------ EXTRACTED MATERIAL

(** * The hOn switch integration: a shallow embedding

    Embedding of [custom_components/hon/__init__.py] and
    [custom_components/hon/switch.py].  Python objects that the integration
    mutates in place (the device, the host registry, the logger) are threaded
    through an explicit state; a raised exception is a result value, and the
    state reached before the raise is kept, as in Python. *)

From Stdlib Require Import ZArith.
From stdpp Require Import gmap strings list fin_maps.

Open Scope string_scope.
Open Scope list_scope.

(** ** Python values, exceptions and results *)

Module Py.

Inductive value : Type :=
| VNone
| VBool (b : bool)
| VInt (z : Z)
| VStr (s : string).

#[global] Instance value_eq_dec : EqDecision value.
Proof. solve_decision. Defined.

(** Python's [==] on the values above: [bool] is a subclass of [int], so
    [True == 1]; a string never equals a number; [None] equals itself. *)
Definition py_eq (a b : value) : bool :=
  match a, b with
  | VNone, VNone => true
  | VBool x, VBool y => bool_decide (x = y)
  | VBool x, VInt y | VInt y, VBool x => (y =? (if x then 1 else 0))%Z
  | VInt x, VInt y => (x =? y)%Z
  | VStr x, VStr y => bool_decide (x = y)
  | _, _ => false
  end.

Definition py_ne (a b : value) : bool := negb (py_eq a b).

(** [x is not None] *)
Definition is_not_None (a : value) : bool :=
  match a with VNone => false | _ => true end.

(** The exception classes the code distinguishes.  [CancelledError] derives
    from [BaseException] only, so [except Exception] lets it through. *)
Inductive exn_class : Type :=
| KeyError
| ValueError
| RuntimeError
| CancelledError
| OtherException (name : string).

#[global] Instance exn_class_eq_dec : EqDecision exn_class.
Proof. solve_decision. Defined.

(** An exception object: its class and [str(e)]. *)
Record exn : Type := Exn { exn_cls : exn_class; exn_str : string }.

#[global] Instance exn_eq_dec : EqDecision exn.
Proof. solve_decision. Defined.

Definition isinstance_Exception (e : exn) : bool :=
  match exn_cls e with CancelledError => false | _ => true end.

Definition isinstance_ValueError (e : exn) : bool :=
  match exn_cls e with ValueError => true | _ => false end.

Inductive result (A : Type) : Type :=
| Ok (a : A)
| Raise (e : exn).
Arguments Ok {A} a.
Arguments Raise {A} e.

------------

**PROBLEM DETAILS**
What do the lines of the material read, from the first through the line with "state reached before"? Transcribe them exactly and stop there.

**SOLUTION**
(** * The hOn switch integration: a shallow embedding

    Embedding of [custom_components/hon/__init__.py] and
    [custom_components/hon/switch.py].  Python objects that the integration
    mutates in place (the device, the host registry, the logger) are threaded
    through an explicit state; a raised exception is a result value, and the
    state reached before the raise is kept, as in Python. *)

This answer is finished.